(** Modelled from the spec: stage 2 of the generational step of section
    4.4, for one parent pair; the sources hold no method that breeds.  A
    uniform value is drawn; below [p_c] crossover makes the offspring;
    otherwise, with [reproduction], a parent is copied unchanged;
    otherwise the mutator is applied to a parent with probability
    [p_m]. *)
Definition vary (self : GeneticAlgorithm) (p1 p2 : Repr) : M (list Repr) :=
  u <- draw_uniform ;;
  if below u (p_c self)
  then lift_rng (crossover self p1 p2)
  else if reproduction self
       then ret [p1]
       else u' <- draw_uniform ;;
            if below u' (p_m self)
            then r <- lift_rng (mutator (pb self) p1) ;; ret [r]
            else ret [p1].

(** Modelled from the spec: stage 2 over all the selected pairs, in
    order. *)
Fixpoint breed (self : GeneticAlgorithm) (pairs : list (Repr * Repr)) : M (list Repr) :=
  match pairs with
  | [] => ret []
  | (p1, p2) :: rest =>
      offs <- vary self p1 p2 ;;
      more <- breed self rest ;;
      ret (offs ++ more)
  end.

(** Modelled from the spec: the comparison of stage 4 of section 4.4,
    between the previous [best_sol] and the best individual of the new
    population.  The better of the two is the new [best_sol]; the previous
    one stays unless the candidate is strictly better.  Comparing a
    fitness that is unset raises. *)
Definition keep_better (min_ : bool) (prev cand : Solution.t) : Exn + Solution.t :=
  match Solution.fit prev, Solution.fit cand with
  | Some fp, Some fc => inr (if Population.better min_ fc fp then cand else prev)
  | _, _ => inl TypeError
  end.
Definition legacyNextDueDate (todayIsoDate : string) (row : Task) : string :=
  match task_status row with
  | done =>
      let completionAnchor := legacyCompletionAnchor todayIsoDate row in
      match getNextTaskRecurrenceDate completionAnchor
              (task_recurrenceType row) (task_recurrenceRule row) with
      | Some next => next
      | None => completionAnchor
      end
  | _ => legacyDueAnchor todayIsoDate row
  end.

Definition seriesOfLegacyRow (sid todayIsoDate now : string) (row : Task)
  : Series :=
  mkSeries sid (task_userId row) (task_projectId row) (task_title row)
    (task_description row) (task_priority row) (task_recurrenceType row)
    (task_recurrenceBehavior row) (task_recurrenceRule row)
    (legacyNextDueDate todayIsoDate row) true None now now.

(** One turn of the [for (const row of legacyRows)] loop.  The insert
    always returns the created row, so the [if (!createdSeries)] guard
    never fires. *)
Definition migrateLegacyRow (todayIsoDate now : string) (db : Db) (row : Task)
  : Db :=
  match task_recurrenceType row with
  | none => db
  | _ =>
      let sid := newId (map series_id (recurrenceSeries db)) in
      let db1 := insertSeries (seriesOfLegacyRow sid todayIsoDate now row) db in
      updateTasksWhere (fun t => String.eqb (task_id t) (task_id row))
        (task_linkToSeries sid now (status_eqb (task_status row) done)) db1
  end.

Definition migrateLegacyTaskRecurrencesForUser
  (userId todayIsoDate now : string) (db : Db) : Db :=
  let legacyRows := filter (isLegacyRow userId) (tasks db) in
  fold_left (migrateLegacyRow todayIsoDate now) legacyRows db.

(** *** Materialization *)

Definition linkedTo (seriesId : string) (t : Task) : bool :=
  eqText (task_recurrenceSeriesId t) seriesId.

Definition outstandingFor (seriesId : string) (t : Task) : bool :=
  linkedTo seriesId t
  && isNull (task_deletedAt t)
  && negb (status_eqb (task_status t) done).

Definition materializedFor (seriesId dueDate : string) (t : Task) : bool :=
  linkedTo seriesId t
  && eqText (task_dueDate t) dueDate
  && isNull (task_deletedAt t).

Definition hasOutstandingInstance (db : Db) (seriesId : string) : bool :=
  existsb (outstandingFor seriesId) (tasks db).

Definition hasMaterializedDueDate (db : Db) (seriesId dueDate : string)
  : bool :=
  existsb (materializedFor seriesId dueDate) (tasks db).

(** The row [materializeSeries] inserts. *)
Definition instanceOf (tid now : string) (series : Series) (dueDate : string)
  : Task :=
  mkTask tid (series_userId series) (series_projectId series)
    (series_title series) (series_description series) open
    (series_priority series) (Some dueDate) none after_completion None
    (Some (series_id series)) None None now now.

Definition materializeSeries (now : string) (db : Db) (series : Series)
  (dueDate : string) : Db :=
  insertTask (instanceOf (newId (map task_id (tasks db))) now series dueDate)
    db.

(** [!next || next === cursor]: the helper's result is null, empty, or the
    cursor itself. *)
Definition stalls (cursor : string) (next : option string) : bool :=
  match next with
  | None => true
  | Some n => String.eqb n "" || String.eqb n cursor
  end.

(** The [for (let i = 0; i < 500; i += 1)] loop of the
    [duplicate_on_schedule] branch; [n] is the number of turns left. *)
Fixpoint catchUp (n : nat) (todayIsoDate now : string) (series : Series)
  (db : Db) (cursor : string) : Db * string :=
  match n with
  | O => (db, cursor)
  | S n' =>
      if str_gtb cursor todayIsoDate then (db, cursor)
      else
        let db1 :=
          if hasMaterializedDueDate db (series_id series) cursor then db
          else materializeSeries now db series cursor in
        let next := getNextTaskRecurrenceDate cursor
                      (series_recurrenceType series)
                      (series_recurrenceRule series) in
        if stalls cursor next then (db1, cursor)
        else
          match next with
          | Some n1 => catchUp n' todayIsoDate now series db1 n1
          | None => (db1, cursor)
          end
  end.

Definition catchUpLimit : nat := 500.

(** Whether the loop, started on [cursor], ends before it runs out of
    turns: the cursor passes today, or the helper stalls.  This follows the
    dates only. *)
Fixpoint catchUpSettles (n : nat) (todayIsoDate : string) (series : Series)
  (cursor : string) : bool :=
  match n with
  | O => str_gtb cursor todayIsoDate
  | S n' =>
      if str_gtb cursor todayIsoDate then true
      else
        let next := getNextTaskRecurrenceDate cursor
                      (series_recurrenceType series)
                      (series_recurrenceRule series) in
        if stalls cursor next then true
        else
          match next with
          | Some n1 => catchUpSettles n' todayIsoDate series n1
          | None => true
          end
  end.

(** One turn of the [for (const series of seriesRows)] loop. *)
Definition syncSeries (todayIsoDate now : string) (db : Db) (series : Series)
  : Db :=
  match series_recurrenceBehavior series with
  | after_completion =>
      if hasOutstandingInstance db (series_id series) then db
      else if hasMaterializedDueDate db (series_id series)
                (series_nextDueDate series) then db
      else materializeSeries now db series (series_nextDueDate series)
  | duplicate_on_schedule =>
      let '(db1, cursor) :=
        catchUp catchUpLimit todayIsoDate now series db
          (series_nextDueDate series) in
      if String.eqb cursor (series_nextDueDate series) then db1
      else updateSeriesWhere
             (fun s => String.eqb (series_id s) (series_id series))
             (series_setNextDueDate cursor now) db1
  end.

(** The [where] clause that selects [seriesRows]. *)
Definition isDueSeries (userId todayIsoDate : string) (s : Series) : bool :=
  String.eqb (series_userId s) userId
  && isNull (series_deletedAt s)
  && Bool.eqb (series_active s) true
  && str_leb (series_nextDueDate s) todayIsoDate.

Definition syncRecurrenceSeriesForUser
  (userId todayIsoDate now : string) (db : Db) : Db :=
  let db1 := migrateLegacyTaskRecurrencesForUser userId todayIsoDate now db in
  let seriesRows :=
    filter (isDueSeries userId todayIsoDate) (recurrenceSeries db1) in
  fold_left (syncSeries todayIsoDate now) seriesRows db1.

(** Every [duplicate_on_schedule] series that is due catches up within
    the limit of the loop. *)
Definition withinCatchUpLimit (userId todayIsoDate : string) (db : Db)
  : bool :=
  forallb
    (fun s =>
       match series_recurrenceBehavior s with
       | after_completion => true
       | duplicate_on_schedule =>
           catchUpSettles catchUpLimit todayIsoDate s (series_nextDueDate s)
       end)
    (filter (isDueSeries userId todayIsoDate) (recurrenceSeries db)).

(** The dates the catch-up loop goes through from [cursor] when it is not
    cut short: each is at or before today and the helper leads from it to
    the next; [final] is the first date past today. *)
Fixpoint visits (todayIsoDate : string) (series : Series) (cursor : string)
  (dates : list string) (final : string) : Prop :=
  match dates with
  | [] => cursor = final /\ str_gtb final todayIsoDate = true
  | d :: rest =>
      d = cursor
      /\ str_gtb cursor todayIsoDate = false
      /\ exists next,
           getNextTaskRecurrenceDate cursor (series_recurrenceType series)
             (series_recurrenceRule series) = Some next
           /\ stalls cursor (Some next) = false
           /\ visits todayIsoDate series next rest final
  end.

Task details.
Each line above that contains "seriesRows" must be copied out.

Answer to the exercise.
(** One turn of the [for (const series of seriesRows)] loop. *)
(** The [where] clause that selects [seriesRows]. *)
  let seriesRows :=
  fold_left (syncSeries todayIsoDate now) seriesRows db1.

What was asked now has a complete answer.